How we mapped out USD 15K+ cost reduction per Month for our Cloud Data Platform

MD Tanvir Alam
The PropertyGuru Tech Blog
8 min readApr 4, 2023

--

The recent increase in our cloud bills alarmed us to some extent. Our stakeholders prioritized the investigation, and we started an expedition to dig deeper into the cause and possible optimizations. Our initial observation was that BigQuery costs us 60% of the bill and is growing monthly. So we took this as our starting point.

Disclaimer: By “mapped out,” I meant planned out. Some immediately gave results, while others were approved for implementation but are still in progress.

Cover pic credit: AWS (with edits)

Cost optimisation for BigQuery Analysis, Expected savings of USD 10,000 Per Month

Luckily, we had a dashboard to track BQ usage, including Most Usage by User, Top Tables by Frequency, and Top Queries by Processed Bytes. From there, we noticed that top users were consuming terabytes of data every time in a single query, mostly coming from Looker Dashboards. We could have attributed this to the desire to construct user-friendly dashboards without proper understanding of what goes on behind-the-scenes. Instead of assigning blame, we looked for a solution by analyzing the top 20 queries to see if they could benefit from partitioning and clustering.

Step 1: Try Partitioning and Clustering

We figured out that all of the top queries working on tables were well partitioned, mostly by data ingestion date. So there was nothing in this direction for us to try.

Then we decided to add Clustering to the top tables. Our initial application of clustering resulted in an 88% decrease in data processing, which excited us. We jumped in with the full team to apply clustering to everything else. However, most of the top 20 tables in the experiment did not show any more positive results, except for just 2. Most of them were using STRUCT column properties for their filter, which clustering cannot use. Others had mostly the same values in the filter column, making it difficult for clustering to help much. This took some time, and we concluded that clustering could not help reduce costs in this way.

If you want to know how to do partitioning and clustering, this is the simplest guide we found:

Step 2: Try different pricing model for BQ

Our initial investigation showed most expensive queries are not benefiting from basic query optimization plans. Per our current pricing model, the amount of bytes being processed is the main reason for our bill hike. So we thought to investigate if we could benefit from a different pricing model.

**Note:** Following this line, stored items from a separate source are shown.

(** * ecosim: a shallow embedding of [lifegen.py]

    The simulation engine of the repository is embedded function by function:
    the entity model ([Animal], [Herbivore], [Predator], [Plant], [Season],
    [Terrain]) and the orchestrator ([Ecosystem]) with its tick pipeline.

    Conventions of the embedding.
    - Python integers are [Z]; Python floats are rationals ([Q]).  The
      arithmetic on them is exact, except in
      [Predator._calculate_hunting_success_rate], where the sign of a sum
      close to 0 decides what a predator can do: there every operation is
      followed by the rounding of binary64 ([round64]).
    - The module-level generator [random] is an explicit source of raw draws
      ([Rng]); every library call that consumes randomness is a computation in
      the state monad [Rand].
    - [math.sin] has no rational counterpart: the temperature curve takes the
      function [sin_deg] (sine of an angle given in degrees) as a parameter.
    - Objects that the source mutates in place live in the rosters of the
      ecosystem and are addressed by their position in the roster; object
      identity ([is], the default [==]) is identity of the [id] field, which
      the global counter [animal_id_counter] makes unique.
    - The grid is a list of rows.  The source tests [0 <= r < rows] before
      every scan access, and the constructor builds exactly [rows] rows of
      [cols] cells; reads by coordinates of an animal go through the Python
      indexing rule [py_index] (negative indices wrap, others raise). *)

From Stdlib Require Import ZArith QArith Qminmax Qabs Qround Qpower Lqa Lia.
From stdpp Require Import base option list gmap.

Local Open Scope Z_scope.

(** ** The random source *)

Module Random.

(** The raw draws of the generator: [rng_draws] is the whole sequence,
    [rng_pos] the number of draws already consumed. *)
Record Rng := mkRng { rng_draws : nat -> N; rng_pos : nat }.

Definition Rand (A : Type) : Type := Rng -> A * Rng.

Definition ret {A} (a : A) : Rand A := fun g => (a, g).

Definition bind {A B} (c : Rand A) (k : A -> Rand B) : Rand B :=
  fun g => let (a, g') := c g in k a g'.

Definition draw : Rand N :=
  fun g => (rng_draws g (rng_pos g), mkRng (rng_draws g) (S (rng_pos g))).

End Random.
Export Random.

Notation "'let*' x ':=' c 'in' k" := (bind c (fun x => k))
  (at level 10, x pattern, c at level 100, k at level 200).

(** [random._randbelow(n)]: a value in [0, n). *)
Definition randbelow (n : Z) : Rand Z :=
  let* k := draw in ret (Z.of_N k mod n).

(** [random.random()]: a multiple of [2^-53] in [0, 1). *)
Definition random_random : Rand Q :=
  let* k := draw in ret (Qmake (Z.of_N k mod 2 ^ 53) (2 ^ 53)).

(** [random.uniform(a, b)] is [a + (b - a) * random()]. *)
Definition random_uniform (a b : Q) : Rand Q :=
  let* u := random_random in ret (a + (b - a) * u)%Q.

(** [random.randint(a, b)] is [a + _randbelow(b - a + 1)]. *)
Definition random_randint (a b : Z) : Rand Z :=
  let* k := randbelow (b - a + 1) in ret (a + k).

(** [random.choice(seq)] is [seq[_randbelow(len(seq))]]; every call site
    tests that the sequence is not empty, [d] stands for the [IndexError]. *)
Definition random_choice {A} (d : A) (l : list A) : Rand A :=
  let* k := randbelow (Z.of_nat (length l)) in ret (nth (Z.to_nat k) l d).

Definition swap {A} (l : list A) (i j : nat) : list A :=
  match l !! i, l !! j with
  | Some x, Some y => <[j := x]> (<[i := y]> l)
  | _, _ => l
  end.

Challenges and Risks involved

The other pricing model is Flat-rate, slots-based billing. It would allow us to choose a number of slots for a period of time and pay a flat rate. So in this model, we wouldn’t have to worry about the terabytes consumed by the queries. But the problem is trying to identify the optimum number of slots that can both support our needs and reduce costs simultaneously! All hell can break loose if we commit to fewer slots than we need. If we commit to more, it’s not going to help reduce costs. If we experiment and want to return to on-demand, we still need to pay for the committed time as additional charges.

How we determined the number of slots needed for us

From BigQuery Monitoring: Not enough data

Our first step was to look at BigQuery Monitoring. We examined the Slot Usage chart with the configuration Chart = Slot Usage, Metric = Average, Group By = Overall. This provided us with the overall slot usage for just one month.

Group by Job helped us to figure out top jobs consuming extra slots. This helped to identify optimization hints as well.

But more than 1 month’s usage data was needed to make decisions for such a huge data platform. We needed more data. Thus we started checking INFORMATION_SCHEMA.

From INFORMATION_SCHEMA: jackpot hit

Usually, INFORMATION_SCHEMA stores data for the last 6 months, which should be enough for research.

First, we tried a GCP-suggested example to calculate the average slot utilization for all queries over the past 7 days for a given project. The query is the same as the one provided on this GCP page.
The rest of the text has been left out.